### [PROVIDED RECORDS]
========================================

(* ===== verification/Ui.v ===== *)
(** * Components as event handlers

    A handler of an Angular component turns the component's state into a new
    one and a list of effects: requests, notifications, navigation, events
    emitted to the parent, charts, exceptions nobody catches.  A response arrives
    later, as an event of its own, and only while its subscription lasts. *)

From S2P Require Import Prelude JsString Json Charts Interfaces BaseService.

Section Effects.
(** The subscriptions of the component. *)
Context {K : Type}.

Inductive effect :=
  | EHttp (k : K) (rs : list Request)
  | ENotify (ns : list Notification)
  | ENavigate (commands : list jsstr) (queryParams : list (jsstr * option jsstr))
  | EReplaceState (path : jsstr)
  | EEmit (output : jsstr) (v : jsval)
  | EUnsubscribe (k : K)
  | EChart (a : chart_action)
  | EThrow (e : jserr).

Definition result (S : Type) : Type := S * list effect.

(** Subscribing to a call: the request, or the exception building it threw. *)
Definition call (k : K) (r : exec Request) : list effect :=
  match r with Ret r => [EHttp k [r]] | Throw e => [EThrow e] end.
Definition call_all (k : K) (r : exec (list Request)) : list effect :=
  match r with Ret rs => [EHttp k rs] | Throw e => [EThrow e] end.

(** What the effects do to charts. *)
Definition chart_actions (es : list effect) : list chart_action :=
  flat_map (fun e => match e with EChart a => [a] | _ => [] end) es.

Lemma chart_actions_EChart acts : chart_actions (map EChart acts) = acts.
Proof. induction acts as [|a acts IH]; [done|]. cbn. f_equal. exact IH. Qed.

Lemma chart_actions_app es1 es2 : chart_actions (es1 ++ es2) = chart_actions es1 ++ chart_actions es2.
Proof. apply flat_map_app. Qed.

Definition notify (t : jsstr) (m : jsstr) : effect := ENotify [{| type := t; messages := [m] |}].
End Effects.
Arguments effect : clear implicits.
Arguments result : clear implicits.

(** ** Inputs of a component *)

(** The change of an input property that [ngOnChanges] receives; [None] is
    [undefined]. *)
Record SimpleChange (A : Type) := { currentValue : option A; previousValue : option A }.
Arguments currentValue {A} _.
Arguments previousValue {A} _.

(** The guard of most [ngOnChanges]: a change of this property, to another and
    not empty value. *)
Definition changed {A} `{EqDecision A} (isEmpty : A -> bool) (c : option (SimpleChange A)) : option A :=
  match c with
  | None => None
  | Some c =>
      if bool_decide (c.(currentValue) = c.(previousValue)) then None
      else match c.(currentValue) with
           | Some v => if isEmpty v then None else Some v
           | None => None
           end
  end.

Definition changed_str (c : option (SimpleChange jsstr)) : option jsstr := changed (fun s => negb (truthy s)) c.

(** ** Asynchronous runs

    A component with the requests it has in flight.  Each user event runs a
    handler; a response is delivered to the subscription that waits for it. *)

Class Component (S K U R : Type) := {
  initial : S;
  on_user : S -> U -> result K S;
  on_response : S -> K -> R -> result K S
}.

Section Runs.
Context {S K U R : Type} `{EqDecision K} {C : Component S K U R}.

Record machine := { m_state : S; m_pending : list K }.

Definition issued (es : list (effect K)) : list K :=
  flat_map (fun e => match e with EHttp k _ => [k] | _ => [] end) es.
Definition dropped (es : list (effect K)) : list K :=
  flat_map (fun e => match e with EUnsubscribe k => [k] | _ => [] end) es.

(** Unsubscribing ends the latest subscription kept in a field; requests of
    earlier ones stay in flight. *)
Fixpoint remove_one (k : K) (l : list K) : list K :=
  match l with
  | [] => []
  | x :: l' => if bool_decide (x = k) then l' else x :: remove_one k l'
  end.

Definition settle (pending : list K) (es : list (effect K)) : list K :=
  issued es ++ fold_left (fun l k => remove_one k l) (dropped es) pending.

Inductive step : machine -> list (effect K) -> machine -> Prop :=
  | step_user m u s es :
      on_user m.(m_state) u = (s, es) ->
      step m es {| m_state := s; m_pending := settle m.(m_pending) es |}
  | step_response m k r s es :
      k ∈ m.(m_pending) -> on_response m.(m_state) k r = (s, es) ->
      step m es {| m_state := s; m_pending := settle (remove_one k m.(m_pending)) es |}.

Definition start : machine := {| m_state := initial; m_pending := [] |}.

(** A run and all the effects it had. *)
Inductive run : machine -> list (effect K) -> machine -> Prop :=
  | run_nil m : run m [] m
  | run_snoc m es m' es' m'' : run m es m' -> step m' es' m'' -> run m (es ++ es') m''.

(** An invariant every handler preserves holds of every run. *)
Lemma run_invariant (I : machine -> Prop) m es m' :
  (forall m1 es1 m2, I m1 -> step m1 es1 m2 -> I m2) -> I m -> run m es m' -> I m'.
Proof. intros Hstep Hm Hrun. induction Hrun; eauto. Qed.

(** An invariant of the state alone. *)
Lemma run_state_invariant (I : S -> Prop) m es m' :
  (forall s u s' es', I s -> on_user s u = (s', es') -> I s') ->
  (forall s k r s' es', I s -> on_response s k r = (s', es') -> I s') ->
  I m.(m_state) -> run m es m' -> I m'.(m_state).
Proof.
  intros Hu Hr. apply run_invariant with (I := fun m => I m.(m_state)).
  intros m1 es1 m2 Hm Hs. destruct Hs; cbn; eauto.
Qed.

Lemma issued_app a b : issued (a ++ b) = issued a ++ issued b.
Proof. apply flat_map_app. Qed.

Lemma elem_of_remove_one (x k : K) l : x ∈ remove_one k l -> x ∈ l.
Proof.
  induction l as [|y l IH]; [done|]. cbn. case_bool_decide; [set_solver|].
  rewrite !elem_of_cons. naive_solver.
Qed.
End Runs.
Arguments machine : clear implicits.
Arguments m_state {S K} _.
Arguments m_pending {S K} _.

========================================

### [YOUR TASK]
Word for word, output the lines of the data from its first line through the line where "(** The subscriptions of the component. *)" appears, and stop there.

### [ANSWER BOX]
(* ===== verification/Ui.v ===== *)
(** * Components as event handlers

    A handler of an Angular component turns the component's state into a new
    one and a list of effects: requests, notifications, navigation, events
    emitted to the parent, charts, exceptions nobody catches.  A response arrives
    later, as an event of its own, and only while its subscription lasts. *)

From S2P Require Import Prelude JsString Json Charts Interfaces BaseService.

Section Effects.
(** The subscriptions of the component. *)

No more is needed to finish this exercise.